SCENE_01
Le mail envoyé, l’écran qui ne répond pas
Tu as envoyé le dossier avant midi. L’après-midi avance, puis le soir approche, et rien ne revient. Pas d’accusé détaillé, pas de correction, pas même une phrase sur ce qui est solide. Et la pensée arrive, nette : « Si j’étais vraiment sur la bonne voie, ils me l’auraient dit ». Le silence ne ressemble plus à un délai. Il ressemble à une information qu’on te cache.
SCENE_02
Le verdict que tu écris tout seul
À partir de là, tu relis le moindre détail du travail comme s’il contenait un indice sur ta place réelle.

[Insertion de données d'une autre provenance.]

(** * dash-hummingbird-components: the remote execution helpers

    A shallow embedding of [dash_hummingbird_components/exec.py] (command
    formatting, local and remote execution, queue submission, status
    normalisation, notebook launch) and of the live status callback of
    [components.py], with the properties the specification states about
    them.

    Conventions.  A Python [str] is represented by its UTF-8 encoding, as a
    Rocq [string] (a list of bytes): the operations used here (searching for
    an ASCII phrase, filtering or replacing ASCII characters, joining) act
    the same way on code points and on their UTF-8 encoding.  A Python [dict]
    whose iteration order matters is an association list in insertion order;
    a set literal is a [gset]; a mapping compared only by content is a
    [gmap].  Exceptions are a sum type. *)

From Stdlib Require Import ZArith Lia Ascii.
From stdpp Require Import base tactics option list strings gmap pretty sorting.

Local Open Scope Z_scope.
Local Open Scope stdpp_scope.

(** ** Python exceptions and results *)

Inductive exn : Type :=
  | TypeError
  | ValueError
  | RuntimeError
  | AssertionError
  | StopIteration
  | KeyError
  | AttributeError
  | UnicodeDecodeError
  | TransportError.

Inductive result (A : Type) : Type :=
  | Ok (a : A)
  | Raise (e : exn).
Arguments Ok {A} a.
Arguments Raise {A} e.

Definition is_ok {A} (r : result A) : bool :=
  match r with Ok _ => true | Raise _ => false end.

#[global] Instance result_ret : MRet result := λ A a, Ok a.
#[global] Instance result_bind : MBind result := λ A B f r,
  match r with Ok a => f a | Raise e => Raise e end.
#[global] Instance result_fmap : FMap result := λ A B f r,
  match r with Ok a => Ok (f a) | Raise e => Raise e end.

(** ** Python string operations *)

Module PyStr.

(** [needle in hay] *)
Fixpoint contains (needle hay : string) : bool :=
  if String.prefix needle hay then true
  else match hay with
       | EmptyString => false
       | String _ t => contains needle t
       end.

(** [s.replace(old, new)] for a non-empty [old]: scan from the left,
    and at each match emit [new] and skip the matched characters.
    [skip] counts the characters of the current match still to drop. *)
Fixpoint replace_from (old new : string) (skip : nat) (s : string) : string :=
  match s with
  | EmptyString => EmptyString
  | String c t =>
      match skip with
      | S k => replace_from old new k t
      | O =>
          if String.prefix old s
          then new +:+ replace_from old new (Nat.pred (String.length old)) t
          else String c (replace_from old new 0 t)
      end
  end.

(** [s.replace(old, new)]; with an empty [old] Python puts [new] before
    every character and at the end. *)
Definition replace (old new s : string) : string :=
  match old with
  | EmptyString =>
      new +:+ (fix go (s : string) : string :=
                 match s with
                 | EmptyString => EmptyString
                 | String c t => String c (new +:+ go t)
                 end) s
  | String _ _ => replace_from old new 0 s
  end.

(** [sep.join(parts)] *)
Definition join (sep : string) (parts : list string) : string :=
  String.concat sep parts.

(** ["".join(filter(p, s))] *)
Fixpoint filter (p : ascii -> bool) (s : string) : string :=
  match s with
  | EmptyString => EmptyString
  | String c t => if p c then String c (filter p t) else filter p t
  end.

(** [x in string.digits] for a one-character [x] *)
Definition in_digits (c : ascii) : bool :=
  match Ascii.is_nat c with Some _ => true | None => false end.

(** [int(s)] on a string of ASCII decimal digits, the only strings it is
    applied to here (the result of the digit filter).  The empty string
    is a [ValueError]; a character that is not a digit is reported as
    [ValueError] too (the signs, blanks and underscores [int] also
    accepts never reach it).  Integers are unbounded: the cap an
    interpreter may put on the number of digits is taken as lifted. *)
Fixpoint int_digits (acc : Z) (s : string) : option Z :=
  match s with
  | EmptyString => Some acc
  | String c t =>
      match Ascii.is_nat c with
      | Some d => int_digits (10 * acc + Z.of_nat d) t
      | None => None
      end
  end.

Definition int (s : string) : result Z :=
  match s with
  | EmptyString => Raise ValueError
  | String _ _ =>
      match int_digits 0 s with
      | Some n => Ok n
      | None => Raise ValueError
      end
  end.

End PyStr.

(** ** Values passed as command options ([Dict[str, Any]])

    [resolve_cmd] looks at an option value in three ways only: is it a
    [bool], is it [None], and what is [str(value)].  Any object that is
    neither [bool], [None], [int] nor [str] is represented by its string
    form. *)

Inductive pyany : Type :=
  | PyNone
  | PyBool (b : bool)
  | PyInt (n : Z)
  | PyStr (s : string)
  | PyOther (str_form : string).

(** [str(value)] *)
Definition py_str (v : pyany) : string :=
  match v with
  | PyNone => "None"
  | PyBool true => "True"
  | PyBool false => "False"
  | PyInt n => pretty n
  | PyStr s => s
  | PyOther s => s
  end.

(** ** exec.py: command formatting *)

(** [CMDType = Union[str, List[str], Tuple[str, Dict[str, Any]]]].
    [CmdBadTuple] is a tuple whose length is not 2; [CmdOther] stands for an
    argument of any other type, and records whether [len()] is defined on
    it. *)
Inductive CMDType : Type :=
  | CmdStr (s : string)
  | CmdList (tokens : list string)
  | CmdTuple (base : string) (options : list (string * pyany))
  | CmdBadTuple
  | CmdOther (has_len : bool).

(** [return "'" + str(value).replace(r"'", r"\''") + "'"] *)
Definition shell_escape (value : pyany) : string :=
  "'" +:+ PyStr.replace "'" "\''" (py_str value) +:+ "'".

(** One turn of the loop [for k, v in cmd[1].items()] on the list [cmdStr]. *)
Definition resolve_option (cmdStr : list string) (kv : string * pyany) : list string :=
  let '(k, v) := kv in
  match v with
  | PyBool b => if b then cmdStr ++ ["--" +:+ k] else cmdStr
  | PyNone => cmdStr
  | _ => cmdStr ++ ["--" +:+ k +:+ "=" +:+ shell_escape v]
  end.

(** [resolve_cmd(cmd)]; a tuple of another length fails the assertion. *)
Definition resolve_cmd (cmd : CMDType) : result string :=
  match cmd with
  | CmdStr s => Ok s
  | CmdList tokens => Ok (PyStr.join " " tokens)
  | CmdTuple base options =>
      Ok (PyStr.join " " (foldl resolve_option [base] options))
  | CmdBadTuple => Raise AssertionError
  | CmdOther _ => Raise TypeError
  end.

Le collègue plus senior qui n’a pas répondu devient un signal. La mission confiée à quelqu’un d’autre devient un commentaire implicite. Tu compares mentalement ton rythme, tes dossiers, ton style à ceux des autres, puis tu te rends plus prudent, plus raide, parfois même moins visible.
SCENE_03
Le vide n’est pas un message, c’est un vide
Ce qui est plus juste, c’est que l’absence de retour ne dit pas, à elle seule, où tu en es. Dans certains cabinets, le standard existe sans être expliqué clairement, et le silence laisse l’anxiété remplir les blancs. Tu peux laisser la question ouverte sans la traiter comme une preuve. Aujourd’hui, note simplement trois faits observables sur le dossier ou la journée, sans les traduire en verdict.